A personal budget (for an individual) or household budget (for a group sharing a household) is a plan for the coordination of income and expenses.

== Purpose ==
Personal budgets are usually created to help an individual or a household of people to control their spending and achieve their financial goals. Having a budget can help people feel more in control of their finances and make it easier for them to not overspend and to save money. People who budget their money are less likely to amass large debts, are more likely to lead comfortable lives in retirement, and are better prepared for emergencies.

== Methods of personal budgeting ==
In the most basic form of creating a personal budget the person needs to calculate their net income, track their spending over a set period of time, set goals based on the information previously gathered, make a plan to achieve these goals, and adjust their spending based on the plan.
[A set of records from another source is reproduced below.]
(** [db.update(machine).set({ status: "online", lastSeenAt: new Date() })
    .where(eq(machine.id, machineId))] *)
Definition markOnline (now : Z) (machineId : string)
    (machineTable : list MachineRow) : list MachineRow :=
  map (fun m => if String.eqb (mr_id m) machineId
                then {| mr_id := mr_id m; mr_name := mr_name m;
                        mr_endpointId := mr_endpointId m;
                        mr_userId := mr_userId m;
                        mr_forwardUrl := mr_forwardUrl m;
                        mr_status := "online";
                        mr_lastSeenAt := Some now |}
                else m) machineTable.

(** The machine table after the worker's upgrade. *)
Definition after_upgrade (now : Z) (outcome : UpgradeOutcome)
    (machineTable : list MachineRow) : list MachineRow :=
  match outcome with
  | PassedOn (Some machineId) _ => markOnline now machineId machineTable
  | _ => machineTable
  end.

(** The actor after the worker's upgrade, when it passes the request
    on. *)
Definition upgraded (outcome : UpgradeOutcome) (st : DOState)
    : option (Outcome Actor.Reply * DOState) :=
  match outcome with
  | Refused _ _ => None
  | PassedOn _ request => Some (Actor.fetch request st)
  end.

(** A sample machine table and fan-out. *)
Definition sample_table : list MachineRow :=
  [ {| mr_id := "m1"; mr_name := "Box"; mr_endpointId := "ep1";
       mr_userId := "u1"; mr_forwardUrl := "http://localhost:3000";
       mr_status := "online"; mr_lastSeenAt := Some 0%Z |} ].

Definition sample_endpoints : list EndpointRow :=
  [ {| ep_id := "ep1"; ep_slug := "hook"; ep_userId := "u1";
       ep_enabled := true; ep_forwardUrl := None |} ].

Definition sample_params : BroadcastParams :=
  {| p_body := Some "{}"; p_contentType := Some "application/json";
     p_createdAt := "2026-02-19T00:00:00.000Z"; p_endpointId := "ep1";
     p_eventId := "e1"; p_headers := "{}"; p_method := "POST";
     p_query := None; p_sourceIp := None |}.

End Worker.

(** ** The machine router, and who writes the machine table *)

Module Router.
Import MachineClient Worker.

(** How a procedure ends: with its result, with an [ORPCError], with a
    rejected input, or with an error of the database layer. *)
Inductive Rpc (A : Type) : Type :=
| Done (a : A)
| NOT_FOUND
| BAD_REQUEST
| DbError.
Arguments Done {A} a.
Arguments NOT_FOUND {A}.
Arguments BAD_REQUEST {A}.
Arguments DbError {A}.

(** [z.string().min(1).max(100)] *)
Definition valid_name (name : string) : bool :=
  (1 <=? String.length name)%nat && (String.length name <=? 100)%nat.

Definition optional {A : Type} (check : A -> bool) (o : option A) : bool :=
  match o with
  | Some a => check a
  | None => true
  end.

Definition findFirst {A : Type} (key : A -> string) (id : string)
    (table : list A) : option A :=
  List.find (fun row => String.eqb (key row) id) table.

Section MachineRouter.

(** [z.url()]; what [set({})] ends with (it touches no row); and the
    endpoint table. *)
Variable is_url : string -> bool.
Variable noValues : Rpc (option MachineRow).
Variable endpointTable : list EndpointRow.

Definition owns (userId endpointId : string) : bool :=
  match findFirst ep_id endpointId endpointTable with
  | Some ep => String.eqb (ep_userId ep) userId
  | None => false
  end.

(** [register]; [id] is what [crypto.randomUUID()] returned, and the
    insert of an id that is there violates the primary key. *)
Definition register (userId endpointId name forwardUrl id : string)
    (machineTable : list MachineRow)
    : Rpc (option MachineRow) * list MachineRow :=
  if negb (valid_name name && is_url forwardUrl)
  then (BAD_REQUEST, machineTable)
  else if negb (owns userId endpointId) then (NOT_FOUND, machineTable)
  else if existsb (fun m => String.eqb (mr_id m) id) machineTable
  then (DbError, machineTable)
  else
    let machineTable' :=
      machineTable ++ [ {| mr_id := id; mr_name := name;
                           mr_endpointId := endpointId;
                           mr_userId := userId;
                           mr_forwardUrl := forwardUrl;
                           mr_status := "offline";
                           mr_lastSeenAt := None |} ] in
    (Done (findFirst mr_id id machineTable'), machineTable').

Definition listMachines (userId endpointId : string)
    (machineTable : list MachineRow) : Rpc (list MachineRow) :=
  if negb (owns userId endpointId) then NOT_FOUND
  else Done (findMany machineTable endpointId).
There exist many methods of budgeting to help people do this.

=== 50/30/20 budget ===
The 50/30/20 budget is a simple plan that sorts personal expenses into three categories: "needs" (basic necessities), "wants", and savings. 50% of one's net income then goes towards needs, 30% towards wants, and 20% towards savings.
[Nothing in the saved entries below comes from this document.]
(** C6.  For every sequence of search results carrying the three fields of
    the data model, the formatting loop of [search_web] succeeds and its
    citation list runs parallel to the results: it has as many entries as
    there are results and its i-th entry is the i-th result's reference
    [[title](url)].  This list is what [search_web] returns. *)
Theorem citations_parallel_to_results :
  forall (w : Local.World) (query key : string)
         (response : Local.TavilyResponse) (s : Script),
    Local.tavily w key query = Ok response ->
    forallb has_fields (Local.get_results response) = true ->
    exists context_text refs,
      Local.format_results (Local.get_results response) "" [] =
        Ok (context_text, refs) /\
      fst (Local.search_web w query key s) = Done (Some context_text, refs) /\
      length refs = length (Local.get_results response) /\
      Forall2 cites (Local.get_results response) refs.
Proof.
  intros w query key response s Hw Hwf.
  destruct (format_results_acc _ Hwf "" []) as (context_text & refs & Hrun & Hc).
  cbn [app] in Hrun.
  exists context_text, refs. repeat split.
  - exact Hrun.
  - rewrite local_search_web_run. unfold search_outcome.
    rewrite Hw, Hrun. reflexivity.
  - symmetry. eapply Forall2_length. exact Hc.
  - exact Hc.
Qed.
=== Pay yourself first method (80/20 budget) ===
In the pay yourself first budget people first save at least 20% of their net income, and then freely spend the remaining 80%. They can also choose a 70/30, 60/40, or 50/50 budget for more savings. The most important part of this method is to put one's savings apart before spending on anything else.

==== Sub-savings accounts method ====
This method is a variation of the pay yourself first budget, in which people create multiple savings accounts, each for one specific goal (such as a vacation or a new car), and each with an amount of money that should be reached by a specific date. They then divide the amount of money needed by the timeline to calculate how much they should save each month.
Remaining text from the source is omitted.